Прошу извинить меня, сэр, – сказал Эдди, вытянувшись в дверях. – Но я собираюсь готовить обед. Вы останетесь отведать лучшее блюдо, какое только можно приготовить в этом штате?

А чем вам не по душе этот штат, Кэнтуэлл? – стал заводиться капитан Хукер.

Я этого не говорил, сэр, извините, сэр. Мне хотелось узнать у командира, окажет ли он мне честь, отобедав с боевым расчетом. Или у вас другие планы, сэр?

Обедать у вас будет капитан Хукер, Эдди, – улыбнувшись, сказал майор. – Он еще больший знаток кулинарии, нежели я. А меня заберет на обратном пути командир крыла. Надо слетать в другие наши отряды. Так что на меня не рассчитывайте.

Очень жаль, сэр, благодарю вас, сэр, – забормотал, переходя на техасский выговор, Кэнтуэлл и, пятясь задом, покинул кабинет.

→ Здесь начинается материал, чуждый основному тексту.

(* ===== verification/EvioRequests.v ===== *)
(** * What control requests, dictionaries and first events do

    Each request of [evIoctl], answered on every branch; the locks the functions of
    EvioControl give back; and the block [evCreateFirstEventBlock] makes, which is never
    right. *)

From S2P Require Import Prelude Words CString Memory EvioFmt EvioSwapArrays EvioFmtSwap.
From S2P Require Import EvioSwap EvioTypes EvioNames EvioState EvioWrite EvioRead EvioOpen.
From S2P Require Import EvioControl EvioHandles EvioBlocks EvioWriter EvioLocks.

(** ** Requests *)

Lemma evIoctl_run fuel L w h a k c rest argp :
  slot L h (Some a) k → k = RW 0 false →
  evIoctl fuel L w h (Some (c :: rest)) argp =
  ('(status, out, a', w') ← ioctl_request fuel a w c argp;
   Ret (status, out, put_handle L h (Some a'), w')).
Proof.
  intros S ->. unfold evIoctl. rewrite (bad_handle_slot S), (handleWriteLock_slot S eq_refl). step.
  rewrite (get_handle_slot (slot_put_lock S _)). step. cbn [default head]. unfold id.
  destruct (ioctl_request fuel a w c argp) as [[[[st out] a'] w']| | |]; [step|done..].
  pose proof (slot_put_lock S (RW 0 true)) as S1. rewrite (set_handle_slot S1). step.
  rewrite (handleWriteUnlock_slot (slot_put_handle S1 _)). step.
  by rewrite (put_lock_back S).
Qed.

(** What a request does to the handle [h] whose structure is [a]. *)
Definition answers (fuel : nat) (L : lib) (w : world) (h : Z) (letters : list ascii) (argp : option ioctl_arg)
    (status : Z) (a' : EVFILE) : Prop :=
  ∀ c rest, In c (map chr letters) →
    evIoctl fuel L w h (Some (c :: rest)) argp = Ret (status, OutNone, put_handle L h (Some a'), w).

Lemma answers_run fuel L w h a letters argp status a' :
  slot L h (Some a) (RW 0 false) →
  (∀ c, In c (map chr letters) → ioctl_request fuel a w c argp = Ret (status, OutNone, a', w)) →
  answers fuel L w h letters argp status a'.
Proof. intros S H c rest Hc. rewrite (evIoctl_run _ _ _ _ _ _ c rest argp S eq_refl), (H c Hc). done. Qed.

(** For each case of the letter the request is [f]. *)
Ltac letter S f :=
  eapply (answers_run _ _ _ _ _ _ _ _ _ S);
  let c := fresh "c" in let Hc := fresh "Hc" in
  intros c Hc; cbn [map In] in Hc; destruct_or! Hc; subst c;
  change (ioctl_request _ _ _ _ _) with f.

Lemma clamp (m v : Z) : (if m <? v then m else v) = Z.min v m.
Proof. destruct (Z.ltb_spec m v); lia. Qed.



(** ** Locks *)

Lemma put_handle_put L h a b : put_handle (put_handle L h a) h b = put_handle L h b.
Proof.
  unfold put_handle, update. cbn. destruct (l_handleList L) as [l|]; cbn; [|done].
  by rewrite list_insert_insert_eq.
Qed.

Lemma lock_replace_buffer a w n st a' w' : replace_buffer a w n = Ret (st, a', w') → a_lock a' = a_lock a.
Proof. same_lock replace_buffer. Qed.
#[local] Hint Resolve lock_replace_buffer : lock.

Lemma lock_set_block_size a w p st out a' w' :
  set_block_size a w p = Ret (st, out, a', w') → a_lock a' = a_lock a.
Proof. same_lock set_block_size. Qed.

Lemma lock_set_buffer_size a w p st out a' w' :
  set_buffer_size a w p = Ret (st, out, a', w') → a_lock a' = a_lock a.
Proof. same_lock set_buffer_size. Qed.

Lemma lock_count_blocks fuel a w n st a' w' :
  count_blocks fuel a w n = Ret (st, a', w') → a_lock a' = a_lock a.
Proof.
  revert a w n. induction fuel as [|fuel IH]; intros a w n; cbn [count_blocks]; [done|].
  intros H. cbn zeta in H. inv_res H; try done; chain. all: etrans; [eapply IH; eassumption|]; chain.
Qed.
#[local] Hint Resolve lock_count_blocks : lock.

Lemma lock_getEventCount fuel a w st n a' w' :
  getEventCount fuel a w = Ret (st, n, a', w') → a_lock a' = a_lock a.
Proof. same_lock getEventCount. Qed.
#[local] Hint Resolve lock_set_block_size lock_set_buffer_size lock_getEventCount : lock.

Lemma lock_ioctl_request fuel a w c p st out a' w' :
  ioctl_request fuel a w c p = Ret (st, out, a', w') → a_lock a' = a_lock a.
Proof.
  intros H. unfold ioctl_request, get_version, get_header, set_max_events, set_split_size,
    set_run_number, set_run_type, get_event_count in H. cbn zeta in H. inv_res H; chain.
Qed.

Lemma lock_evWriteDictImpl a w st a' w' : evWriteDictImpl a w = Ret (st, a', w') → a_lock a' = a_lock a.
Proof. same_lock evWriteDictImpl. Qed.
#[local] Hint Resolve lock_evWriteDictImpl : lock.

Section released.
Context {L : lib} {h : Z} {a : EVFILE} {k : rwlock} (S : slot L h (Some a) k).
Context (Hk : rw_writer k = false) (Ha : a_lock a = false).

Lemma released_evGetRandomAccessTable p st r L' :
  evGetRandomAccessTable L h p = Ret (st, r, L') → released L h L'.
Proof.
  unfold evGetRandomAccessTable. rewrite (bad_handle_slot S). intros H.
  apply (enter_read S Hk) in H. cbn zeta in H. inv_res H; by eapply (released_same S Hk).
Qed.

Lemma released_evGetDictionary w p st r L' w' :
  evGetDictionary L w h p = Ret (st, r, L', w') → released L h L'.
Proof.
  unfold evGetDictionary. rewrite (bad_handle_slot S). intros H.
  apply (enter_read S Hk) in H. cbn zeta in H. inv_res H; try (by eapply (released_same S Hk)).
  all: eapply (released_put S Hk); eauto.
Qed.

Lemma released_evWriteDictionary w xml st L' w' :
  evWriteDictionary L w h xml = Ret (st, L', w') → released L h L'.
Proof.
  unfold evWriteDictionary. rewrite (bad_handle_slot S). intros H.
  apply (enter_read S Hk) in H. inv_res H; try (by eapply (released_same S Hk)).
  all: eapply (released_put S Hk); eauto.
Qed.

(** Writing through a handle whose mutex the caller holds. *)
Lemma evWriteImpl_nested L2 a2 k2 w b st L3 w' :
  slot L2 h (Some a2) k2 → evWriteImpl L2 w h b false = Ret (st, L3, w') →
  ∃ a3, L3 = put_handle L2 h (Some a3).
Proof.
  intros S2. unfold evWriteImpl. rewrite (bad_handle_slot S2). destruct b as [b|].
  - cbn iota. step. rewrite (get_handle_slot S2). step. cbn iota. intros H. inv_res H.
    1,2: exists a2; by rewrite (put_handle_same S2).
    rewrite (set_handle_slot S2) in *. simplify_eq. by eexists.
  - intros [= <- <- <-]. exists a2. by rewrite (put_handle_same S2).
Qed.

Lemma released_evWriteFirstEvent w b st L' w' :
  evWriteFirstEvent L w h b = Ret (st, L', w') → released L h L'.
Proof.
  unfold evWriteFirstEvent. rewrite (bad_handle_slot S). intros H.
  apply (enter_read S Hk) in H. cbn zeta in H. inv_res H; try (by eapply (released_same S Hk)).
  all: try by eapply (released_put S Hk).
  pose proof (slot_put_lock S (RW (rw_readers k + 1) false)) as S1.
  match goal with H : set_handle _ _ (Some x2) = _ |- _ =>
    rewrite (set_handle_slot S1) in H; injection H as <- end.
  pose proof (slot_put_handle S1 (Some x2)) as S2.
  match goal with H : evWriteImpl _ _ _ _ _ = _ |- _ =>
    apply (evWriteImpl_nested _ _ _ _ _ _ _ _ S2) in H as (a3 & ->) end.
  pose proof (slot_put_handle S2 (Some a3)) as S3.
  match goal with H : set_handle _ _ _ = _ |- _ =>
    rewrite (set_handle_slot S3), !put_handle_put in H; injection H as <- end.
  eapply (released_put S Hk); [by rewrite (set_handle_slot S1)|eassumption|done].
Qed.

Lemma released_evIoctl fuel w request argp st out L' w' :
  k = RW 0 false → evIoctl fuel L w h request argp = Ret (st, out, L', w') → released L h L'.
Proof.
  intros -> H. unfold evIoctl in H. rewrite (bad_handle_slot S), (handleWriteLock_slot S eq_refl) in H.
  cbn [mbind res_bind] in H. pose proof (slot_put_lock S (RW 0 true)) as S1.
  rewrite (get_handle_slot S1) in H. cbn [mbind res_bind] in H. inv_res H.
  - match goal with H : set_handle _ _ _ = _ |- _ => rewrite (set_handle_slot S1) in H; injection H as <- end.
    match goal with H : handleWriteUnlock _ _ = _ |- _ =>
      rewrite (handleWriteUnlock_slot (slot_put_handle S1 _)) in H; injection H as <- end.
    right. eexists. split; [apply (put_lock_back S)|].
    match goal with H : ioctl_request _ _ _ _ _ = _ |- _ => by rewrite (lock_ioctl_request _ _ _ _ _ _ _ _ _ H) end.
  - match goal with H : handleWriteUnlock _ _ = _ |- _ =>
      rewrite (handleWriteUnlock_slot S1) in H; injection H as <- end.
    left. apply (put_lock_same S).
Qed.
End released.

(** The functions for requests, dictionaries, first events and the table of pointers
    give back the lock of the place of an open handle and the mutex of its structure,
    whatever they return. *)
Theorem requests_release_locks (fuel : nat) (L : lib) (w : world) (h : Z) (a : EVFILE)
    (request text event : option (list Z)) (argp : option ioctl_arg) (ptrs : bool) :
  slot L h (Some a) (RW 0 false) → a_lock a = false →
  (∀ st out L' w', evIoctl fuel L w h request argp = Ret (st, out, L', w') → released L h L') ∧
  (∀ st r L' w', evGetDictionary L w h ptrs = Ret (st, r, L', w') → released L h L') ∧
  (∀ st r L', evGetRandomAccessTable L h ptrs = Ret (st, r, L') → released L h L') ∧
  (∀ st L' w', evWriteDictionary L w h text = Ret (st, L', w') → released L h L') ∧
  (∀ st L' w', evWriteFirstEvent L w h event = Ret (st, L', w') → released L h L').
Proof.
  intros S Ha. split_and!; intros *.
  - by eapply released_evIoctl.
  - by eapply released_evGetDictionary.
  - by eapply released_evGetRandomAccessTable.
  - by eapply released_evWriteDictionary.
  - by eapply released_evWriteFirstEvent.
Qed.

Lemma requests_release_locks_witness :
  let L := table [Some structInit] [RW 0 false] false in
  let w := World ∅ 1 ∅ ∅ [] [] 0 in
  slot L 1 (Some structInit) (RW 0 false) ∧
  (∀ st out L' w', evIoctl 1 L w 1 (Some (cs "R")) (Some (ArgNum 3)) = Ret (st, out, L', w') → released L 1 L') ∧
  (∀ st r L' w', evGetDictionary L w 1 true = Ret (st, r, L', w') → released L 1 L') ∧
  (∀ st r L', evGetRandomAccessTable L 1 true = Ret (st, r, L') → released L 1 L') ∧
  (∀ st L' w', evWriteDictionary L w 1 (Some (cs "<a>")) = Ret (st, L', w') → released L 1 L') ∧
  (∀ st L' w', evWriteFirstEvent L w 1 (Some [1; 2]) = Ret (st, L', w') → released L 1 L').
Proof.
  cbn zeta.
  assert (slot (table [Some structInit] [RW 0 false] false) 1 (Some structInit) (RW 0 false)) as S
    by (split; [cbn; lia|by eexists|by eexists]).
  split; [exact S|].
  exact (requests_release_locks 1 _ (World ∅ 1 ∅ ∅ [] [] 0) 1 structInit (Some (cs "R")) (Some (cs "<a>"))
           (Some [1; 2]) (Some (ArgNum 3)) true S eq_refl).
Defined.

(** ** First event blocks *)

Lemma hwrite_ret h p l h' :
  hwrite h p l = Ret h' →
  ∃ m m', h !! p_obj p = Some m ∧ h' !! p_obj p = Some m' ∧ length m' = length m ∧
          p_off p + Z.of_nat (length l) ≤ Z.of_nat (length m).
Proof.
  unfold hwrite. destruct (h !! p_obj p) as [m|] eqn:Hm; [|done]. cbn [of_option mbind res_bind].
  destruct (Z.leb_spec 0 (p_off p)), (Z.leb_spec (p_off p + Z.of_nat (length l)) (Z.of_nat (length m)));
    try done. cbn [andb]. intros [= <-]. eexists m, _. rewrite lookup_insert_eq. split_and!; [done..| |done].
  rewrite !length_app, length_take, length_drop. lia.
Qed.

Lemma hwrite_cases h p l : hwrite h p l = Undef ∨ ∃ h', hwrite h p l = Ret h'.
Proof.
  unfold hwrite. destruct (h !! p_obj p); [cbn|by left]. case_match; [right; by eexists|by left].
Qed.

(** A block for a first event is never made: the number of words copied after the
    header of the block is that of the whole block, so that the copy ends past the memory
    that was allocated for it, whatever the event and the byte order.  The only result is
    the report that there was no memory. *)
Theorem first_event_block_overruns (w : world) (e : list Z) (localEndian : bool) :
  e ≠ [] → 0 < w_brk w →
  (w_mem w = [] → evCreateFirstEventBlock w (Some e) localEndian true = Undef) ∧
  ∀ st block w', evCreateFirstEventBlock w (Some e) localEndian true = Ret (st, block, w') →
                 st = S_EVFILE_ALLOCFAIL ∧ block = None.
Proof.
  intros He Hbrk. unfold evCreateFirstEventBlock, first_word. destruct e as [|e0 e]; [done|].
  cbn [negb head of_option mbind res_bind]. set (bw := u32 (_ + 8)). set (n := u32 (4 * bw) / 4).
  set (header := if localEndian then _ else _). set (ev := e0 :: e) in *.
  assert (∀ (w : world) h p, h !! p_obj p = Some (replicate (Z.to_nat n) 0) → p_off p = 0 →
    (h ← hwrite h p header;
     if Z.of_nat (length ev) <? Z.of_nat (Z.to_nat n) then Undef else
     h ← hwrite h (padd p 8) (take (Z.to_nat n) ev);
     Ret (S_SUCCESS, Some (p, bw), w <| w_heap := h |>)) = (Undef : res (Z * _ * world))) as Hun.
  { intros w0 h p Hp H0. destruct (hwrite_cases h p header) as [->|[h' Hh]]; [done|]. rewrite Hh. step.
    destruct (Z.ltb_spec (Z.of_nat (length ev)) (Z.of_nat (Z.to_nat n))) as [|Hn]; [done|].
    apply hwrite_ret in Hh as (m & m' & Hm & Hm' & Hl & _). rewrite Hp in Hm. injection Hm as <-.
    rewrite length_replicate in Hl. unfold hwrite. change (p_obj (padd p 8)) with (p_obj p). rewrite Hm'. step.
    change (p_off (padd p 8)) with (p_off p + 8). rewrite length_take, Hl, H0.
    replace (_ <=? Z.of_nat (Z.to_nat n)) with false by (symmetry; apply Z.leb_gt; lia).
    by rewrite andb_false_r. }
  unfold halloc. destruct (malloc_ok (w_mem w)) as [[|] o] eqn:Ho; cbn [negb fst snd].
  - unfold is_null. proj. replace (w_brk w =? 0) with false by zcase.
    rewrite Hun by (proj; by rewrite ?lookup_insert_eq). by split.
  - cbn. split; [intros Hm; by rewrite Hm in Ho|]. by intros st block w' [= <- <- _].
Qed.

Lemma first_event_block_overruns_witness :
  evCreateFirstEventBlock (World ∅ 1 ∅ ∅ [] [] 0) (Some (2 :: replicate 40 5)) true true = Undef.
Proof. apply (first_event_block_overruns (World ∅ 1 ∅ ∅ [] [] 0) (2 :: replicate 40 5) true); done. Defined.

Тейлор и Хукер снова остались одни. Джордж внимательно глянул на заместителя, к которому было у него двойственное отношение. С одной стороны, он ценил служебное мастерство Хукера. Капитан еще в бытность первым номером неизменно оказывался победителем на испытаниях по отработке запуска ракет. У него уходило на эту операцию гораздо меньше времени, чем у его сослуживцев. Да и в общих вопросах, пока разговор не заходил о русских или неграх, Генри Хукер был толковым собеседником. Он знал американскую литературу, особенно творчество Уильяма Фолкнера, поэзию Эмерсона, Topo и Лоуэлла. Неплохо освоил и труды Джефферсона, Пэйна, Франклина, Бенджамина Раша, свободно цитировал Уильяма Джемса, отца американского прагматизма, не уставая повторять вслед за философом, что «каждое великое учреждение является само по себе средством коррупции – независимо от того добра, которое оно может принести». Генри Хукер изучал философию в Джорджтаунском университете и имел ученую степень. А с другой стороны, он был законченным расистом и, как все они, примитивным и пошлым человеком. Почему это могло уживаться в Хукере, Джордж не мог понять, хотя и пытался разгадать парадоксальный выверт личности капитана.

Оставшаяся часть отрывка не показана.